> What to do:
In the listing below, find the line containing "pose proof (c_wait" and the line containing "pose proof (c_ref". Repeat exactly those two lines and every line between them.

> Exercise input:
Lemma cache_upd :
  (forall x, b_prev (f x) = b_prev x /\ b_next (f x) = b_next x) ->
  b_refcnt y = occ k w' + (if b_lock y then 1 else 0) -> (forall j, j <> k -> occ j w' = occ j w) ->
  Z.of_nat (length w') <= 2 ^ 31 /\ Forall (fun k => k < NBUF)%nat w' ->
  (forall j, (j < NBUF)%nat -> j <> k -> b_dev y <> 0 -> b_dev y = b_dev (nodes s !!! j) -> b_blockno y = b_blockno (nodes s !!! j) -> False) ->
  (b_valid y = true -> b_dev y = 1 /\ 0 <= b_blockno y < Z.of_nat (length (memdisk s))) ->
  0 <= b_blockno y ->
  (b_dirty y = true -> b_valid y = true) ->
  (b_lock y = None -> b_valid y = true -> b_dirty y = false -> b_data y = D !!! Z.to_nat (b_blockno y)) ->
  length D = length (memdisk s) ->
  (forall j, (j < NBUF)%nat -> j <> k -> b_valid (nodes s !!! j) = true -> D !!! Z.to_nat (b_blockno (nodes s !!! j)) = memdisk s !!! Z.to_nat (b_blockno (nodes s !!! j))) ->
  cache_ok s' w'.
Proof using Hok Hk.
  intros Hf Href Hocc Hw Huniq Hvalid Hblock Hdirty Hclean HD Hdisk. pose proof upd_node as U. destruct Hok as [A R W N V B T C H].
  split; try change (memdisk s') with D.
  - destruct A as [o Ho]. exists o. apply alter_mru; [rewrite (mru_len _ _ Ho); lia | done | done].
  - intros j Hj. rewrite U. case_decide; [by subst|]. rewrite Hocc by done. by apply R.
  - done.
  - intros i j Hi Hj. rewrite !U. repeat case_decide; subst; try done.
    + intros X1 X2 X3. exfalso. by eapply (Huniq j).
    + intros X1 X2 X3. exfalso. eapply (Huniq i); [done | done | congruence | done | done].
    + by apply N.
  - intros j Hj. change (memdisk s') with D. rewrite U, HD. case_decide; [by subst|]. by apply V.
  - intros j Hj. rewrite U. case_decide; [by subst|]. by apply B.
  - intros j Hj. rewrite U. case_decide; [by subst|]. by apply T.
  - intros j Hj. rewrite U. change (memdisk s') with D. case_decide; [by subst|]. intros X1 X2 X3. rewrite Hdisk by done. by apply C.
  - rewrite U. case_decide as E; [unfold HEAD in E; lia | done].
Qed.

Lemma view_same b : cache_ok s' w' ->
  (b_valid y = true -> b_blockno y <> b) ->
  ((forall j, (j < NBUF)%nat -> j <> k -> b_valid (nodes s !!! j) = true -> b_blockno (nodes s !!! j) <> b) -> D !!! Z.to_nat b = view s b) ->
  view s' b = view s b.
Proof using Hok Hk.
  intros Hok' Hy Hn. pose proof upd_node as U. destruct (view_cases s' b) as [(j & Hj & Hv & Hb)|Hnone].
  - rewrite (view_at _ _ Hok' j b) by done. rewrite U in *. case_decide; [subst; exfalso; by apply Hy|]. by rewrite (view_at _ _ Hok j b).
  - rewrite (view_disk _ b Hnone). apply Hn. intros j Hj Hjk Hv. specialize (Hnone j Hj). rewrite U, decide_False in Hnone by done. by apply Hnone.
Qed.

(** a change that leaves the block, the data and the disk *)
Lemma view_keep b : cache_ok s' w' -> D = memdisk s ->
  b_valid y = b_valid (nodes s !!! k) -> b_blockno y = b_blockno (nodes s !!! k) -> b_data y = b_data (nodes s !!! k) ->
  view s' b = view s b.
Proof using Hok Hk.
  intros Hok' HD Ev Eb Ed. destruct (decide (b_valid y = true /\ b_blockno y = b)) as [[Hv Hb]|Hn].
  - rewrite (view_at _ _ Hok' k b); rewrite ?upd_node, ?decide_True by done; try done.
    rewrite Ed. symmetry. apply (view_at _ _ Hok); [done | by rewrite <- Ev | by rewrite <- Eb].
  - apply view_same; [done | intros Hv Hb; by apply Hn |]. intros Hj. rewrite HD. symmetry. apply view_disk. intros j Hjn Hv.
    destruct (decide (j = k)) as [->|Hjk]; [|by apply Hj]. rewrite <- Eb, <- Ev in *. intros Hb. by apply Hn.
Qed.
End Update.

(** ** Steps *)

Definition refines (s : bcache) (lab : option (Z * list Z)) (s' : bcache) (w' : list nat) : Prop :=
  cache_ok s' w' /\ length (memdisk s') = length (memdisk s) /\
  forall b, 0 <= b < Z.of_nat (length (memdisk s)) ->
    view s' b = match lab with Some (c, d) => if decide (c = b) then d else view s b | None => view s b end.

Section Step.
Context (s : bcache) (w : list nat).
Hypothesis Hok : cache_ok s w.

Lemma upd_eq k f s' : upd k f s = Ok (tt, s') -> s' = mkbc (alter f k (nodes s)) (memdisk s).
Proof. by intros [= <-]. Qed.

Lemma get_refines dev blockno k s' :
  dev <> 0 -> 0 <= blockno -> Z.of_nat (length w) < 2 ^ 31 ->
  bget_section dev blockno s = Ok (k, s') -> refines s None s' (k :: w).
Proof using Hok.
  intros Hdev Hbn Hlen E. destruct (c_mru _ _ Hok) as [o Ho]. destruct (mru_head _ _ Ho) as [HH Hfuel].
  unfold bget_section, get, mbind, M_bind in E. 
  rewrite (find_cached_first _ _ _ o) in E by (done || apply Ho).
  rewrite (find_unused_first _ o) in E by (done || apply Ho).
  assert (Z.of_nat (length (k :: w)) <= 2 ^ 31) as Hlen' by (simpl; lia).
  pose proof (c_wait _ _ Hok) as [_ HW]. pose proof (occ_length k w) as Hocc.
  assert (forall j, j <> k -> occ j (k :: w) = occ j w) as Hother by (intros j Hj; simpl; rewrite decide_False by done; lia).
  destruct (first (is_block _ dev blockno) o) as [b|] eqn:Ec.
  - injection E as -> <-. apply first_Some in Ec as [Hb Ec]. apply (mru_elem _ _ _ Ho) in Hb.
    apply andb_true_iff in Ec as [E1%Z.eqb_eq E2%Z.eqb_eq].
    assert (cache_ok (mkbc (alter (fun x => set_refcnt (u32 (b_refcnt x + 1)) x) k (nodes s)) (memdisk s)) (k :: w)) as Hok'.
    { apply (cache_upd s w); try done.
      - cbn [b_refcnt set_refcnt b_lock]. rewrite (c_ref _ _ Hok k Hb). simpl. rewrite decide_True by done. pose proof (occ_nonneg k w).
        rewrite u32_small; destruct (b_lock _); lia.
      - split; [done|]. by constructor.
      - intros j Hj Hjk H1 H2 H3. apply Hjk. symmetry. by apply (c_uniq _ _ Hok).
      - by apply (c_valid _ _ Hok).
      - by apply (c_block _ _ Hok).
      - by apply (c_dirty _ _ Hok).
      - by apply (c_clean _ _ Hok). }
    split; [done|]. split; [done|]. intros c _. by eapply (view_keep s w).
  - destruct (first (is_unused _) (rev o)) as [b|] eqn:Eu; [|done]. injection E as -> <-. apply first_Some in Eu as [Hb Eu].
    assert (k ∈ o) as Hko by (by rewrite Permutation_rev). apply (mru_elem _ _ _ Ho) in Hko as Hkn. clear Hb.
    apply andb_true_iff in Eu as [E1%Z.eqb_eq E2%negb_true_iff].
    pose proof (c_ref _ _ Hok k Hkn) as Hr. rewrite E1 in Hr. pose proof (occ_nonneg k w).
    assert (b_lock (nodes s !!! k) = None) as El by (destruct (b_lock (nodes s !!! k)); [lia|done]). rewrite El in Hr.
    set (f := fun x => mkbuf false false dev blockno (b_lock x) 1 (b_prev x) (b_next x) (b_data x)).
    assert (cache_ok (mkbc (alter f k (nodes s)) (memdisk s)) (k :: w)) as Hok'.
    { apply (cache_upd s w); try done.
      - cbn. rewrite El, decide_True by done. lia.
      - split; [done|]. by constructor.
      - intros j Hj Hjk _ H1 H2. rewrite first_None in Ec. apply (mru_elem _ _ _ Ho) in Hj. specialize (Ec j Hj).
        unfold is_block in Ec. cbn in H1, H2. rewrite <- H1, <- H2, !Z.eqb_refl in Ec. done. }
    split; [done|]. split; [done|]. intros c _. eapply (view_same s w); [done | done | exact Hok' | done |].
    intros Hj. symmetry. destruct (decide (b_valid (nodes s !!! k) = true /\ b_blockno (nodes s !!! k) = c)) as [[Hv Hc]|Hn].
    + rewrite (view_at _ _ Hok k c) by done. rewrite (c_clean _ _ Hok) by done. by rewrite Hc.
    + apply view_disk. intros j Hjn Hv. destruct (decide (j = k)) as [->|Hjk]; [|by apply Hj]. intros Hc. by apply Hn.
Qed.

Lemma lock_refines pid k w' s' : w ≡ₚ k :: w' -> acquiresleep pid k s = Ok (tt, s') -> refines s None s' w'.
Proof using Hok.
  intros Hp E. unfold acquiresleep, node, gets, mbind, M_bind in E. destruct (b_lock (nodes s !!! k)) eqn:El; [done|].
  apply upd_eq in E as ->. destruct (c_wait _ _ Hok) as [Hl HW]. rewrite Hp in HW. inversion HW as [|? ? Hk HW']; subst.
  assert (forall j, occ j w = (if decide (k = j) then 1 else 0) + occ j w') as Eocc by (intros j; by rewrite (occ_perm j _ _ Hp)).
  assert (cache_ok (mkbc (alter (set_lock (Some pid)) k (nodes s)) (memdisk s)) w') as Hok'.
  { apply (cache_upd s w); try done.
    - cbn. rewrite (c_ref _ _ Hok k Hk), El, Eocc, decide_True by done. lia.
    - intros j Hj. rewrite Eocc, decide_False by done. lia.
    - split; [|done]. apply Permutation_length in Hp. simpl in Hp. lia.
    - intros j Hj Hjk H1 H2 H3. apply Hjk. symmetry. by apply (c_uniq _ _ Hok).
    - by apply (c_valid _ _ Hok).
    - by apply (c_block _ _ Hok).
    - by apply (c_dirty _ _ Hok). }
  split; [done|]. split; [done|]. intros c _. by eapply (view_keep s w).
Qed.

> Exercise answer:
  pose proof (c_wait _ _ Hok) as [_ HW]. pose proof (occ_length k w) as Hocc.
  assert (forall j, j <> k -> occ j (k :: w) = occ j w) as Hother by (intros j Hj; simpl; rewrite decide_False by done; lia).
  destruct (first (is_block _ dev blockno) o) as [b|] eqn:Ec.
  - injection E as -> <-. apply first_Some in Ec as [Hb Ec]. apply (mru_elem _ _ _ Ho) in Hb.
    apply andb_true_iff in Ec as [E1%Z.eqb_eq E2%Z.eqb_eq].
    assert (cache_ok (mkbc (alter (fun x => set_refcnt (u32 (b_refcnt x + 1)) x) k (nodes s)) (memdisk s)) (k :: w)) as Hok'.
    { apply (cache_upd s w); try done.
      - cbn [b_refcnt set_refcnt b_lock]. rewrite (c_ref _ _ Hok k Hb). simpl. rewrite decide_True by done. pose proof (occ_nonneg k w).
        rewrite u32_small; destruct (b_lock _); lia.
      - split; [done|]. by constructor.
      - intros j Hj Hjk H1 H2 H3. apply Hjk. symmetry. by apply (c_uniq _ _ Hok).
      - by apply (c_valid _ _ Hok).
      - by apply (c_block _ _ Hok).
      - by apply (c_dirty _ _ Hok).
      - by apply (c_clean _ _ Hok). }
    split; [done|]. split; [done|]. intros c _. by eapply (view_keep s w).
  - destruct (first (is_unused _) (rev o)) as [b|] eqn:Eu; [|done]. injection E as -> <-. apply first_Some in Eu as [Hb Eu].
    assert (k ∈ o) as Hko by (by rewrite Permutation_rev). apply (mru_elem _ _ _ Ho) in Hko as Hkn. clear Hb.
    apply andb_true_iff in Eu as [E1%Z.eqb_eq E2%negb_true_iff].
    pose proof (c_ref _ _ Hok k Hkn) as Hr. rewrite E1 in Hr. pose proof (occ_nonneg k w).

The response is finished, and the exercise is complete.